One of the most significant ways of living differently is by submitting ourselves like Jesus submitted Himself:

“….He kept entrusting Himself to Him who judges righteously” 1 Peter 2:23

“For this finds favor, if for the sake of conscience toward God a man bears up (endures) under sorrows when suffering unjustly.” 1 Peter 2:19

Instead of taking matters into our own hands and insisting on our rights, we are encouraged to let God be the one to orchestrate the affairs of our life. Not only is He far better able to affect our circumstances than we are ourselves, He also understands what real life is all about…and we don’t. Submission is one of the most powerful forces in God’s redemptive order for our lives. There are things that will happen in our lives only as a result of submission. If we opt out of submission—in the name of making our life better—we actually forfeit part of God’s plan to develop us.

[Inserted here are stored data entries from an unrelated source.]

Lemma keeps_watch_same c c1 c2 : keeps_watch c c1 -> watched c2 = watched c1 -> (watched c1 <> [] -> cas c1 = true -> cas c2 = true) -> keeps_watch c c2.
Proof.
  intros [Hn|[Hs Hc]] Hw Hf; [left; congruence|right]. split; [by rewrite Hw|]. intros Hne Hcas. apply Hf; [|by apply Hc].
  intros He. rewrite He in Hs. destruct (watched c) as [|wk l]; [done|]. specialize (Hs wk). by apply not_elem_of_nil in Hs; [|left].
Qed.

Lemma adv_closed : closed adv.
Proof.
  intros s s' Hm (HI & (K & Hch & Hk) & c & Hc & Hw). split; [by eapply inv_closed|]. split.
  - exists K. split; [by eapply changes_closed|]. intros wk Hwk. destruct (Hk wk Hwk); [left; by eapply marked_closed|by right].
  - destruct (mi_fwd _ _ Hm i c Hc) as (c' & Hc' & E1 & _ & _ & E2 & _). exists c'. split; [done|]. intros c0 H0. eapply keeps_watch_same; [by apply Hw|done|done].
Qed.
Lemma has_cmd_closed : closed has_cmd.
Proof.
  intros s s' Hm (c & Hc & x & Hx). destruct (mi_fwd _ _ Hm i c Hc) as (c' & Hc' & _ & _ & _ & _ & [ He | (y & Hy & _)]); exists c'; (split; [done|]).
  - injection He as _ ->. by exists x.
  - cbn in Hy. rewrite Hy. by exists y.
Qed.
(* ===== verification/EventProofs.v ===== *)
(** EventProofs: what happens to the server, connections, commands and
    closing clients, keeps the invariant and fails no assertion; and what each
    event leaves of a value that a client watches. *)
From Stdlib Require Strings.String.
From S2P Require Import Prelude Util Sds Objects Server Db Evict Multi ServerProofs KeyProofs CommandProofs StringProofs MultiProofs ExecProofs.
From S2P Require Reply ReplySpec ReplySend Request.
Import (notations) Strings.String.

Section Events.
Context {V : Type} `{E : Rest V} {mode : Mode} `{EOk : !RestOk V}.
#[local] Abbreviation M := (M V).
#[local] Abbreviation server := (server V).
Implicit Types (s : server) (i j : cid) (c : client) (d : nat) (k : key) (wk : watchedKey) (P : server -> Prop) (K : watchedKey -> Prop).

(** ** Before the command is called

    The client's command and queue may change, and its marks may be set; keys
    may be removed. *)
Definition pre i s0 s : Prop :=
  rel (Some i) (fun _ => False) s0 s /\
  exists c, store s !! i = Some c /\ forall c0, store s0 !! i = Some c0 -> watched c = watched c0 /\ (watched c0 <> [] -> cas c0 = true -> cas c = true).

The reason we don’t want to submit is because we don’t like to suffer. As long as we are submitting to someone or something that has us do/be what we want, we feel fine about it. But when we suffer as a consequence of submitting, we want out of it. Little do we realize that suffering itself is also a key element in God’s intentions in our life.

The world sees suffering as only bad, a thing to be avoided. In spiritual matters, however, suffering can be the crucible of character transformation and development.

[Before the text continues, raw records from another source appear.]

(* ===== verification/ServerDemo.v ===== *)
(** ServerDemo: a small instance of the rest of the server, with the table of
    commands of [redis.c], a clock and string values, on which the theorems
    are evaluated. *)
From Stdlib Require Strings.String.
From S2P Require Import Prelude Util Sds Objects Server Db Evict Strings Bitops CommandTable Multi ServerProofs KeyProofs EventProofs.
From S2P Require Reply ReplySpec Request.
Import (notations) Corelib.Init.Byte.
Import (notations) Strings.String.

Definition demo_shared : Reply.sharedObjects := Reply.SharedObjects 1 2 3 4 5 6 7 8 9 10 11 12 13 14 15 16 17 18 19 20 21 22 23 24 25 26 27 [] [].
Definition demo_commands : list redisCommand := Eval vm_compute in default [] populateCommandTable.

(** The values are strings, the clock advances by a second each time it is
    read, and [SAVE], which resets the counter of changes, is the only other
    command that does something. *)
Abbreviation demo_data := (data string_value).
Definition idle_outcome (c : client) (ds : demo_data) : outcome string_value :=
  Outcome ds [] [] (fun n => n) (db c) (authenticated c) (subscriptions c) (argv c) (cmd c).
Definition demo_other (p : redisCommandProc) (_ : config) (c : client) (ds : demo_data) : outcome string_value :=
  if decide (p = OtherCommand (text "saveCommand")) then
    Outcome ds [] [ReplySpec.CObj (Reply.ok demo_shared)] (fun _ => 0) (db c) (authenticated c) (subscriptions c) (argv c) (cmd c)
  else idle_outcome c ds.
Definition string_wfb (x : string_value) : bool := match x with Raw _ => true | Int n => (- 2 ^ 63 <=? n) && (n <? 2 ^ 63) end.
Lemma string_wfb_ok x : string_wfb x = true <-> string_wf x.
Proof. destruct x as [bs|n]; [done|]. cbn. unfold int64. rewrite andb_true_iff, Z.leb_le, Z.ltb_lt. lia. Qed.

#[export] Instance demo_rest : Rest string_value := {
  value_type v := if string_wfb v then 0 else 1;
  as_string v := if string_wfb v then Some v else None;
  of_string v := v;
  referenced _ _ _ := false;
  big_endian := false;
  idle_time _ v := stringLen v;
  used_memory ds := foldr (fun d n => 100 * Z.of_nat (size d.1) + n) 0 ds;
  clock n := 1000 * (Z.of_nat n mod 1000000 + 1);
  dict_order m := (map_to_list m).*1;
  random_key _ _ m := head (map_to_list m).*1;
  shared := demo_shared;
  commands := demo_commands;
  orig_commands := demo_commands;
  same_bucket _ a b := bool_decide ((tolower ∘ b2z) <$> a = (tolower ∘ b2z) <$> b);
  other := demo_other }.

Lemma step_refl (limited : Prop) (ds : demo_data) l : data_wf ds -> data_step limited ds ds l.
Proof. intros H. split; [done|]. split; [done|]. intros wk. right. by left. Qed.

Lemma idle_fit (limited : Prop) (c : client) (ds : demo_data) : data_wf ds -> (db c < length ds)%nat -> let o := idle_outcome c ds in
  data_step limited ds (o_data o) (o_touched o) /\ (o_db o < length ds)%nat /\
  (forall mode : Mode, queued_ok (current c) -> queued_ok (MultiCmd (o_argv o) (o_cmd o))) /\ Forall (fun wk => (wk_db wk < length ds)%nat) (o_touched o).
Proof. intros H Hd. split; [by apply step_refl|]. split; [done|]. split; [done|constructor]. Qed.

#[export] Instance demo_rest_ok : RestOk string_value.
Proof.
  constructor.
  - intros n. cbn. pose proof (Z.mod_pos_bound (Z.of_nat n) 1000000). lia.
  - intros A n m k. cbn. intros Hk. assert (k ∈ (map_to_list m).*1) as Hin by (destruct (map_to_list m).*1; [done|injection Hk as <-; by left]).
    apply list_elem_of_fmap in Hin as ([k' v] & -> & Hin). apply elem_of_map_to_list in Hin. by exists v.
  - intros A n m. cbn. intros Hm. destruct (map_to_list m) as [|[k v] l] eqn:Em; [by apply map_to_list_empty_iff in Em|by exists k].
  - intros p cf c ds H Hd. cbn. unfold demo_other. destruct (decide _); by apply idle_fit.
  - intros v. cbn. destruct (string_wfb v); split; intros H; try discriminate H; try (by eexists); try done.
  - intros v n. cbn. destruct (string_wfb v) eqn:Ev; [|done]. intros [= ->]. by apply string_wfb_ok in Ev.
  - intros x Hx. cbn. by apply string_wfb_ok in Hx as ->.
  - assert (Forall (fun x => Z.of_nat (least_args (proc x)) <= (if 0 <? arity x then arity x else - arity x)) demo_commands) as H.
    { apply (bool_decide_unpack _). by vm_compute. }
    intros x Hx. rewrite Forall_forall in H. by apply H.
  - eexists. split; [by vm_compute|done].
Qed.

Definition demo_conf : config := Config false 0 false 0 false false false true true false false true true REDIS_MAXMEMORY_VOLATILE_LRU 3 [] 0.

#[export] Instance demo_mode : Mode := { may_be_slave := false; may_move := false }.

(** ** Runs of the small instance *)

Abbreviation demo_server := (server string_value).
Definition demo_start : demo_server := initServer 16 demo_conf.
Fixpoint after (s : demo_server) (evs : list event) : demo_server :=
  match evs with
  | [] => s
  | ev :: evs => match run_event ev s with Some (_, s') => after s' evs | None => s end
  end.

(** A command whose arguments are fit. *)
Definition small_timeb (k : key) : bool :=
  match getLongLongFromObject (Some (arg_object k)) with Some (Some v) => (- 2 ^ 50 <? v) && (v <? 2 ^ 50) | _ => true end.
Definition fitb (p : redisCommandProc) (a : list key) : bool :=
  match p with
  | ExpireCommand | ExpireatCommand | PexpireCommand | PexpireatCommand | SetexCommand | PsetexCommand => small_timeb (default [] (a !! 2%nat))
  | SetCommand => forallb small_timeb (drop 3 a)
  | KeysCommand | MoveCommand | SetrangeCommand | GetrangeCommand | DecrbyCommand => false
  | _ => true
  end.
Definition request_okb (a : list key) : bool :=
  match a with
  | [] => false
  | n :: _ => match lookupCommand n with Some x => fitb (proc x) a | None => true end
  end.
Definition event_okb (s : demo_server) (ev : event) : bool :=
  match ev with
  | EConnect i => bool_decide (store s !! i = None)
  | ECommand i a => bool_decide (is_Some (store s !! i)) && request_okb a
  | EClose i => bool_decide (is_Some (store s !! i))
  | EConfig x => negb (masterhost x)
  end.
Definition watchingb (s : demo_server) i wk : bool := match store s !! i with Some c => bool_decide (wk ∈ watched c) | None => false end.
Fixpoint eventsb (test : demo_server -> bool) (evs : list event) (s : demo_server) : bool :=
  match evs with
  | [] => true
  | ev :: evs => event_okb s ev && match run_event ev s with Some (_, s') => test s' && eventsb test evs s' | None => false end
  end.

Lemma small_timeb_ok k : small_timeb k = true -> small_time k.
Proof. unfold small_timeb, small_time. intros H v Hv. rewrite Hv, andb_true_iff, !Z.ltb_lt in H. lia. Qed.
Lemma fitb_ok p a : fitb p a = true -> args_fit p a.
Proof.
  destruct p; cbn [fitb args_fit]; try done; try (intros H k Hk; rewrite Hk in H; by apply small_timeb_ok).
  intros H. apply Forall_forall. intros k Hk. apply small_timeb_ok. rewrite forallb_forall in H. by apply H, list_elem_of_In.
Qed.
Lemma event_okb_ok s ev : event_okb s ev = true -> event_ok s ev.
Proof.
  destruct ev as [i|i a|i|x]; cbn [event_okb event_ok].
  - apply bool_decide_eq_true.
  - intros [H1%bool_decide_eq_true H2]%andb_true_iff. split; [done|]. destruct a as [|n a]; [done|]. exists n. split; [done|]. intros x Hx. cbn [request_okb] in H2. rewrite Hx in H2. by apply fitb_ok.
  - apply bool_decide_eq_true.
  - by intros ->%negb_true_iff.
Qed.
Lemma watchingb_ok s i wk : watchingb s i wk = true -> watching s i wk.
Proof. unfold watchingb, watching. destruct (store s !! i) as [c|]; [|done]. intros H%bool_decide_eq_true. by exists c. Qed.

Lemma eventsb_cons test ev evs s : eventsb test (ev :: evs) s = true ->
  exists s', step s s' /\ test s' = true /\ eventsb test evs s' = true /\ after s (ev :: evs) = after s' evs.
Proof.
  cbn [eventsb after]. intros [H1 H2]%andb_true_iff. destruct (run_event ev s) as [[[] s']|] eqn:Er; [|done]. apply andb_true_iff in H2 as [H2 H3]. exists s'.
  split; [exists ev; split; [by apply event_okb_ok|done]|]. by split_and!.
Qed.
Lemma after_reachable evs s0 s : reachable s0 s -> eventsb (fun _ => true) evs s = true -> reachable s0 (after s evs).
Proof. revert s. induction evs as [|ev evs IH]; intros s Hs H; [done|]. apply eventsb_cons in H as (s' & Hstep & _ & H & ->). apply IH; [by eapply reach_step|done]. Qed.
Lemma demo_reachable evs : eventsb (fun _ => true) evs demo_start = true -> reachable demo_start (after demo_start evs).
Proof. apply after_reachable, reach_start. Qed.
Lemma demo_inv evs : eventsb (fun _ => true) evs demo_start = true -> inv (after demo_start evs).
Proof. intros H. eapply reach_inv; [by apply (initServer_inv 16 demo_conf); [lia|]|by apply demo_reachable]. Qed.


(** The first client, and a state in which it asks. *)
Definition client_1 (s : demo_server) : client := default (Client 0 false [] None 0 [] [] 0 []) (store s !! 1%positive).

Definition asking (s : demo_server) (a : list key) : demo_server :=
  with_clients s (clients s) (<[1%positive := set_command (client_1 s) a (lookupCommand (default [] (head a)))]> (store s)).

Lemma asking_inv s a : inv s -> store s !! 1%positive = Some (client_1 s) -> inv (asking s a).
Proof.
  intros HI Hc. apply (rel_client (Some 1%positive) (fun _ => False) s s 1%positive _ _ (rel_start _ _ _ HI) Hc); [done|exact (inv_queue _ HI _ _ Hc)|exact (inv_db _ HI _ _ Hc)|by left].
Qed.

That is why chapter four begins with the peculiar-seeming encouragement:

“Therefore, since Christ has suffered in the flesh, arm yourselves also with the same purpose…” 1 Peter 4:1

Of course, not all suffering is good; we can suffer because of our own sin, and that is not a testimony to the world, nor is it something God can utilize for His purposes. But if we suffer because we have chosen to trust in God, then the sorrow and pain act as catalysts for tremendous spiritual growth.

The Theme Verse of 1 Peter

“Therefore, let those also who suffer according to the will of God entrust their souls to a faithful Creator in doing what is right.” 1 Peter 4:19

CHAPTER 5

• In the Kingdom, suffering gets translated into future glory (brightness, substance)—see Philippians 2:1-11. Spiritual leadership, therefore, is more about suffering than about privilege. Rather than exacting a price from those we lead, we must pay the price of suffering for their sakes (1 Peter 5:1-3).

• The issues of true spirituality are mostly invisible to others. Just as Jesus suffered without much recognition or immediate benefit, we will lead the way for others through our sufferings and sorrows. Only later will the fruit of our pain be made known by God (1 Peter 5: 4).

• The essence of humility is not taking matters into our own hands. By believing that God has everything under control—that He is forcing all things to work together for good (Romans 8:28)—we allow Him to lift us up out of what we have been under and up into what He wants us to be over (1 Peter 5:5-7).

• We are the most vulnerable to spiritual assault and deception when we are in seasons of suffering (1 Peter 5:8-9; see also Genesis 4:6-7).

• Suffering has a purpose! What seemingly makes us weak actually makes us incredibly strong (1 Peter 5:10)!